I applied, and was quickly approved, for the Paycheck Protection Program (PPP). As a sole proprietor of my home-based business, it promises to pay two and a half months of my freelance income (based on my previous year's 1099 earnings). While those funds are not yet available, knowing they are coming gives me space to breathe. 

Massachusetts, where I live and work, became one of the first states in the country to provide financial assistance to those not traditionally eligible for unemployment compensation (read: self-employed and gig workers). It took the state just three weeks to build out an entire website for Pandemic Unemployment Assistance (PUA), and in the first few days of the program launch, the Massachusetts unemployment office had already received over 200,000 PUA applications, among them mine.

In the span of just five business days, not only did I apply and get approved for PUA benefits, but six weeks of unemployment benefits were also direct deposited into my checking account.

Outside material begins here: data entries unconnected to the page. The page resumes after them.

(** [wire_request] is what goes on the wire: a call makes the request the
    table gives, once, and a call without an entry makes none. *)
Lemma invoke_sent net c w :
  sent (snd (invoke net c w)) = sent w ++ option_list (wire_request (self w) c).
Proof.
  destruct c as [|n|n pose map|n p map|n|n|n|n|n]; cbn [invoke wire_request].
  - eapply as_object_run, check_connection_run.
  - apply position_run.
  - destruct pose as [|x [|y [|theta rest]]];
      try (eapply as_object_run, navigate_run);
      cbn; rewrite app_nil_r; reflexivity.
  - eapply as_object_run, start_process_run.
  - eapply as_object_run, stop_run.
  - apply navigation_remaining_duration_run.
  - eapply as_object_run, navigation_completed_run.
  - eapply as_object_run, process_completed_run.
  - apply battery_soc_run.
Qed.

Lemma session_self net cs : forall w, self (snd (session net cs w)) = self w.
Proof.
  induction cs as [|c cs IH]; intros w; [reflexivity|].
  cbn [session]. unfold bind at 1.
  pose proof (invoke_self net c w) as Hc.
  destruct (invoke net c w) as [[v|e] w1]; cbn in Hc |- *; [|exact Hc].
  unfold bind at 1. specialize (IH w1).
  destruct (session net cs w1) as [[vs|e] w2]; cbn in IH |- *; congruence.
Qed.

Lemma init_run net p u pw w :
  let rq := Request GET (p +:+ "/health") None in
  fst (__init__ net p u pw w) = Return tt /\
  self (snd (__init__ net p u pw w)) =
    mkRobotAPI p u pw (accepted (net (sent w) rq)) /\
  sent (snd (__init__ net p u pw w)) = sent w ++ [rq].
Proof.
  unfold __init__, check_connection. unfold_monad. cbn.
  split_outcome; auto.
Qed.

(** ** The claims *)

(** C1, amended.  For every operation that makes a request (check_connection,
    position, navigate with a pose of at least three elements, stop,
    navigation_remaining_duration, navigation_completed, battery_soc) and
    every transport-level failure of that request (the library raises, or
    the status is not 200), the operation returns exactly its failure
    sentinel and nothing is raised.  start_process and process_completed
    make no request and return true whatever the transport does. *)
Theorem failure_yields_sentinel net w :
  (forall c rq,
     wire_request (self w) c = Some rq ->
     transport_failure (net (sent w) rq) ->
     fst (invoke net c w) = Return (sentinel c)) /\
  (forall n p map, fst (invoke net (StartProcess n p map) w) = Return (PyBool true)) /\
  (forall n, fst (invoke net (ProcessCompleted n) w) = Return (PyBool true)).
Proof.
  split; [|split; reflexivity].
  intros c rq Hrq Hfail.
  destruct c as [|n|n pose map|n p map|n|n|n|n|n];
    cbn [wire_request] in Hrq; cbn [sentinel invoke];
    try discriminate;
    try (injection Hrq as <-).
  - rewrite <- (accepted_failure _ Hfail).
    eapply as_object_run, check_connection_run.
  - rewrite <- (field_or_failure "position" PyNone _ Hfail).
    apply position_run.
  - destruct pose as [|x [|y [|theta rest]]]; try discriminate.
    injection Hrq as <-.
    rewrite <- (accepted_failure _ Hfail).
    eapply as_object_run, navigate_run.
  - rewrite <- (accepted_failure _ Hfail).
    eapply as_object_run, stop_run.
  - rewrite <- (field_or_failure "duration" (PyFloat 0) _ Hfail).
    apply navigation_remaining_duration_run.
  - rewrite <- (accepted_failure _ Hfail).
    eapply as_object_run, navigation_completed_run.
  - rewrite <- (field_or_failure "soc" (PyFloat 0) _ Hfail).
    apply battery_soc_run.
Qed.

Lemma failure_yields_sentinel_witness :
  fst (invoke net_down (Position "r1") ready) = Return PyNone /\
  fst (invoke (net_reply 503 None) (BatterySoc "r1") ready) = Return (PyFloat 0).
Proof.
  split.
  - apply (proj1 (failure_yields_sentinel net_down ready) (Position "r1")
             (Request GET "http://robot/current_position" None)).
    + reflexivity.
    + exact I.
  - apply (proj1 (failure_yields_sentinel (net_reply 503 None) ready)
             (BatterySoc "r1") (Request GET "http://robot/soc" None)).
    + reflexivity.
    + cbn. discriminate.
Defined.

(** C1 as written fails for the two stubs: with nothing listening at the
    address, so that every request fails, start_process still returns true,
    while the table gives false as its failure sentinel. *)
Lemma start_process_ignores_transport :
  (forall h rq, transport_failure (net_down h rq)) /\
  fst (invoke net_down (StartProcess "r1" "clean" "L1") ready)
    = Return (PyBool true) /\
  sentinel (StartProcess "r1" "clean" "L1") = PyBool false.
Proof. split; [intros h rq; exact I | split; reflexivity]. Qed.

(** C2.  Construction always completes: [__init__] returns normally for
    every server and stores the three arguments; when the probe raises (the
    address cannot be reached) the connected flag is false afterwards, and
    when the probe is answered with status 200 the flag is true. *)
Theorem construction_never_fails net p u pw w :
  fst (__init__ net p u pw w) = Return tt /\
  prefix (self (snd (__init__ net p u pw w))) = p /\
  user (self (snd (__init__ net p u pw w))) = u /\
  password (self (snd (__init__ net p u pw w))) = pw /\
  (forall e,
     net (sent w) (Request GET (p +:+ "/health") None) = Fails e ->
     connected (self (snd (__init__ net p u pw w))) = false) /\
  (forall r,
     net (sent w) (Request GET (p +:+ "/health") None) = Responds r ->
     status_code r = 200 ->
     connected (self (snd (__init__ net p u pw w))) = true).
Proof.
  destruct (init_run net p u pw w) as (Hres & Hself & _).
  rewrite Hself. cbn [prefix user password connected].
  do 4 (split; [auto|]). split.
  - intros e ->. reflexivity.
  - intros r -> H200. cbn. rewrite H200. reflexivity.
Qed.

Lemma construction_never_fails_witness :
  fst (__init__ net_down "http://robot" "admin" "secret" fresh) = Return tt /\
  connected (self (snd (__init__ net_down "http://robot" "admin" "secret" fresh)))
    = false /\
  connected (self (snd (__init__ net_robot "http://robot" "admin" "secret" fresh)))
    = true.
Proof.
  split; [|split].
  - apply (construction_never_fails net_down "http://robot" "admin" "secret" fresh).
  - apply (construction_never_fails net_down "http://robot" "admin" "secret" fresh)
      with (e := ConnectionError).
    reflexivity.
  - apply (construction_never_fails net_robot "http://robot" "admin" "secret" fresh)
      with (r := Response 200 None); reflexivity.
Defined.

(** C3.  check_connection makes one GET request to /health under the
    configured base address, and returns true if and only if that request
    is answered with status 200; otherwise (another status, or an exception)
    it returns false. *)
Theorem check_connection_iff_200 net w :
  exists b,
    fst (check_connection net w) = Return b /\
    sent (snd (check_connection net w)) =
      sent w ++ [Request GET (prefix (self w) +:+ "/health") None] /\
    (b = true <->
       exists r,
         net (sent w) (Request GET (prefix (self w) +:+ "/health") None)
           = Responds r /\
         status_code r = 200).
Proof.
  destruct (check_connection_run net w) as (Hres & _ & Hsent).
  eexists. split; [exact Hres|]. split; [exact Hsent|].
  apply accepted_true.
Qed.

It feels good to know there are safety nets in place, and I am thankful to be benefit ting. 

Where things stand now: some bills paid, others still on hold

Here's my most recent update: Have I caught up with my mortgage payments? Yes. I essentially directed my entire stimulus check (adios creative plans to support local businesses and order take-out from the few restaurants in our area that remain open) plus the first two weeks of PUA I received to clear up that murky mess; it felt like the right thing to do.

As far as my car goes, my car company is sending the account to collections because I missed my March and April payments; their system (which is automated) can't catch all the anomalies that are cropping up due to COVID-19. Later, though, they will go in and remove the credit markers and refund late fees.

Am I out of the woods? No, not by a long shot. And here's the thing: I remain uncertain as to how quickly I should start shoveling money back into the system, and I'm trying not to be fearful.

I suppose there is no other choice than to put one foot in front of the other, begin allocating funds to the most pressing places, and say a silent prayer that life — namely my work life — will be back to normal sooner rather than later.

Tuition payments are expected to resume in June, and I'll be poised to pay. As for my daughters' summer camp bills? I think I'll leave those funds in the bank. Just in case life takes longer than I'd like to get back on track.